Endowed Professor of Applied Polymer Physics holds inaugural lecture

"We are material makers," says chemist Franziska Lissel about her working group. She has been a new junior professor for Applied Polymer Physics at Hamburg University of Technology for a year now, funded by the Ingeborg Gross Foundation. Four doctoral students are already working with her in the field of basic research into electronically functional materials. This means, for example: Developing new polymers that are electronically conductive but also soft and stretchable so that they can be worn on the skin.

"We are researching how we can design materials that are biocompatible. People move and the materials we create have to be able to move with them," explains Lissel. If materials are harder than the human tissue they are supposed to interact with, they cause pain or are rejected by the body. "Our aim is to develop materials that are not only intrinsically conductive from the outset, but also stretchable without losing their functionality. You can think of it like a hair elastic," says Lissel. These materials can then be used, for example, as patches on the skin to measure blood sugar levels or in implants to restore vision.
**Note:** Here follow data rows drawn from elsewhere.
(* ===== verification/_CoqProject ===== *)
-Q . S2P
Prelude.v
Ordering.v
RepositoryPath.v
PathText.v
SourceManifest.v
Reconciliation.v
ArtifactReuse.v
WatchSchedule.v
Configuration.v
ConfigurationResolve.v
GraphIdentity.v
TraceSort.v
Trace.v
TraceReference.v
TraceLoops.v
TraceProperties.v
Impact.v
ResolutionSyntax.v
SymbolFacts.v
Correspondence.v
GraphSites.v
Resolver.v
ResolverReference.v
ResolverProperties.v
ResolverResult.v
ResolverTheorems.v
Utf8.v
WireFormat.v
SourceRange.v
ScipWire.v
FieldReaders.v
ScipMessages.v
ScipOccurrences.v
ScipSymbols.v
ScipDocuments.v
ScipOverlay.v
ScipScan.v
ScipRelations.v
ScipImport.v
ScipTheorems.v
EvidenceContext.v
EvidenceAllocation.v
EvidenceCompile.v
EvidenceGrouping.v
EvidenceTheorems.v
IdentityText.v
MemoryRecord.v
MemoryValidity.v
MemoryProjection.v
MemoryFormat.v
MemoryRoundTrip.v
MemoryCanonical.v
MemoryJournal.v
MemoryYaml.v
WatchHints.v
GitPaths.v
GitReconcile.v
SourceState.v
SourceStatus.v
SourceIndex.v
SourceCapture.v
WatchSupervisor.v
GitObject.v
ChangeManifest.v
Topology.v
GitMemory.v
ProjectionStore.v
MemoryReviews.v
Revalidation.v
RevalidationEvidence.v
RevalidationRecords.v
SourceDigests.v
IndexPreparation.v
MaterialResult.v
PackageScope.v
(* ===== verification/Ordering.v ===== *)
(** * Total orders, ordered sets and maps, and sorting

    Rust's [Ord], [then_with], [BTreeSet], [BTreeMap], [sort_by] and
    [partition_point], as the components use them.  A B-tree is the strictly
    increasing list of its entries, which is also its iteration order. *)

From Stdlib Require Import ZArith Lia ZifyBool.
From Stdlib Require Import Strings.Byte.
From stdpp Require Import base numbers sorting list.
From S2P Require Import Prelude.

(** ** [Ord] *)

Class RustOrd (A : Type) := cmp : A → A → comparison.

Class RustOrdLaws (A : Type) `{RustOrd A} := {
  cmp_eq (x y : A) : cmp x y = Eq ↔ x = y;
  cmp_antisym (x y : A) : cmp y x = CompOpp (cmp x y);
  cmp_trans (x y z : A) : cmp x y = Lt → cmp y z = Lt → cmp x z = Lt;
}.

(** A comparator handed to a sort: a total preorder, [Eq] need not be equality. *)
Class Comparator {A} (c : A → A → comparison) := {
  cmpr_antisym x y : c y x = CompOpp (c x y);
  cmpr_trans x y z : c x y ≠ Gt → c y z ≠ Gt → c x z ≠ Gt;
}.

Definition cle {A} (c : A → A → comparison) (x y : A) : Prop := c x y ≠ Gt.
Definition clt {A} (c : A → A → comparison) (x y : A) : Prop := c x y = Lt.

#[export] Instance cle_dec {A} (c : A → A → comparison) x y : Decision (cle c x y).
Proof. unfold cle. destruct (c x y); [left|left|right]; naive_solver. Defined.

(** [Ordering::then_with]. *)
Definition then_with (a b : comparison) : comparison :=
  match a with Eq => b | _ => a end.

Section ord_laws.
Context {A} `{RustOrdLaws A}.

Lemma cmp_refl (x : A) : cmp x x = Eq.
Proof. by apply cmp_eq. Qed.

Lemma cmp_Gt_Lt (x y : A) : cmp x y = Gt ↔ cmp y x = Lt.
Proof. rewrite (cmp_antisym x y). by destruct (cmp x y). Qed.

Lemma cmp_ne (x y : A) : cmp x y = Lt → x ≠ y.
Proof. intros Hlt ->. by rewrite cmp_refl in Hlt. Qed.

#[export] Instance ord_comparator : Comparator (A := A) cmp.
Proof.
  split; [apply cmp_antisym|]. intros x y z Hxy Hyz.
  destruct (cmp x y) eqn:E1; [apply cmp_eq in E1 as ->; done| |done].
  destruct (cmp y z) eqn:E2; [apply cmp_eq in E2 as ->; congruence| |done].
  by rewrite (cmp_trans x y z).
Qed.
Lemma split_slash_singleton c : slash ∉ c → split_slash c = [c].
Proof.
  induction c as [|b c IH]; simpl; [done|]. rewrite not_elem_of_cons. intros [Hne Hc].
  rewrite bool_decide_false by done. by rewrite IH.
Qed.

Lemma split_slash_app c bs : slash ∉ c → split_slash (c ++ slash :: bs) = c :: split_slash bs.
Proof.
  induction c as [|b c IH]; intros Hc; csimpl; [done|].
  rewrite not_elem_of_cons in Hc. destruct Hc as [Hne Hc].
  rewrite bool_decide_false by done. by rewrite IH.
Qed.

Lemma split_join cs : cs ≠ [] → Forall (λ c, slash ∉ c) cs → split_slash (join_slash cs) = cs.
Proof.
  induction cs as [|c cs IH]; [done|]. intros _ Hall. inversion_clear Hall as [|? ? Hc Hcs].
  destruct cs as [|c' cs]; simpl; [by apply split_slash_singleton|].
  rewrite split_slash_app by done. f_equal. by apply IH.
Qed.

Lemma validate_component_spec c : validate_component c = Ok () ↔ component_ok c.
Proof.
  unfold validate_component, component_ok, reject_if, mbind, result_bind.
  repeat case_bool_decide; naive_solver.
Qed.

Lemma count_component_Ok limit count c count' :
  count_component limit count c = Ok count' →
  count' = count + 1 ∧ count' ≤ limit ∧ 0 ≤ count' ≤ u64_max ∧ component_ok c.
Proof.
  unfold count_component, u64_checked_add. intros H. inv_ok.
  fwd validate_component_spec as Hok. repeat split; try lia; apply Hok.
Qed.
Soft and sustainable electronics is just one of four main areas of research in Lissel's team: they are also working on new materials for information and energy storage, the modulation of electronic interfaces and unimolecular electronics - i.e. the realization of electronic functionality on individual molecules. Another focus of the team is to be able to develop these materials sustainably.

Commitment to equality in the TU Hamburg excellence project

In addition to her scientific work, Lissel is committed to equality and the promotion of underrepresented groups. This is also the case within the research initiative "BlueMat: Water-Driven Materials", with which TU Hamburg is currently applying to the German Research Foundation for a first Cluster of Excellence. Lissel makes it clear: "Diversity is not just about promoting women, but this is of course very important, especially in the STEM field." As Diversity Director, she will develop a concept for "BlueMat" to specifically promote female researchers, but also single fathers, people with disabilities or people from socio-economically disadvantaged families. "It is important that all these factors are not dramatized, but normalized," says Lissel.

About the professorship

Professor Lissel has headed the Institute of Applied Polymer Physics (IAPP) at TU Hamburg since May 2023. In the past, Lissel has worked at Friedrich Schiller University Jena and the TU Dresden, conducted research at Standford University and the University of Zurich, among others. Lissel is committed to technology transfer and regularly works with industry partners such as IBM Research, Procter & Gamble, Samsung and Schill+Seilacher.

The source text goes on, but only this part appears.